Für unsere Studie arbeitete ein interdisziplinäres Team der Zürcher Hochschule mit Forschern aus den Bereichen Public Health, Ergotherapie, Umweltpsychologie und Arbeitsplatzmanagement mit dem Centre for Neurodiversity Research at Work in Birkbeck, University of London, sowie mit einem Implementierungspartner von Roche zusammen. Unsere Ziele waren (1) die Ermittlung der spezifischen sensorischen Herausforderungen, mit denen Büroangestellte mit ADHS in verschiedenen Büroumgebungen konfrontiert sind, (2) die Erforschung von Design, Funktion und persönlichen Anpassungen und (3) die Bewertung der Beziehung zwischen diesen Faktoren und der Zufriedenheit, dem Wohlbefinden und der wahrgenommenen Unterstützung am Arbeitsplatz.

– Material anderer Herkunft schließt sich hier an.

(** A [SpotifyFilteredTrack] holds one member, [object_]. *)
Record t : Type := mk { object_ : SpotifyObject.t }.

(** [SpotifyFilteredTrack::SpotifyFilteredTrack( std::string_view id )] *)
Definition make (id : string) : outcome t :=
  match SpotifyObject.make "track" id with
  | Ok o => Ok {| object_ := o |}
  | Throw e => Throw e
  | Diverges => Diverges
  end.

(** [SpotifyFilteredTrack::ToUri], [ToUrl], [ToSchema] *)
Definition ToUri (f : t) : string := SpotifyObject.ToUri (object_ f).
Definition ToUrl (f : t) : string := SpotifyObject.ToUrl (object_ f).
Definition ToSchema (f : t) : string := SpotifyObject.ToSchema (object_ f).

End FilteredTrack.

(** ** Notions used to state further properties of the backend *)

(** The ids of [l] that [cache] does not hold. *)
Abbreviation uncached cache l :=
  (filter (λ id, WebApi_Backend.IsCached cache id = false) l).

(** ** More of the decoded objects: [webapi_track.h] *)

Module WebApi_Track_Simplified.

(** [struct WebApi_Track_Simplified] of [webapi_track.h].  As in
    [WebApi_Track.t], the members whose structs are only declared keep the
    JSON they were read from. *)
Record t : Type := mk {
  artists : list json;
  disc_number : Z;
  duration_ms : Z;
  id : string;
  linked_from : option json;
  restrictions : option json;
  name : string;
  preview_url : option string;
  track_number : Z
}.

Die Studie verwendete ein Querschnittsmodell, um sensorische Herausforderungen, Anpassungen und gesundheitsbezogene Ergebnisse bei einer Bequemlichkeitsstichprobe von Büroangestellten in der Schweiz zu untersuchen, bei denen ADHS diagnostiziert wurde und die über berufliche Netzwerke und Organisationen zur Unterstützung von Menschen mit ADHS rekrutiert wurden. Die Daten wurden mithilfe einer ergänzten Version des HOK Neuro-distinction Workplace Survey erhoben, der von HOK, einem weltweit führenden Unternehmen im Bereich des neuro-inklusiven Designs, entwickelt wurde. Unsere Korrelationsanalyse ergab :
Sensorische Herausforderungen und ihre Auswirkungen
1. Lärm, Platzmangel und Temperatur sind die drei häufigsten Probleme in Büros.
2. Die angetroffenen sensorischen Herausforderungen variieren je nach sensorischem Profil der Teilnehmenden. Dies kann in Zukunft gezielte Anpassungen ermöglichen. Zum Beispiel:
a. Taktile Hypersensibilität: Eher werden Texturen und Temperatur als schwierig empfunden.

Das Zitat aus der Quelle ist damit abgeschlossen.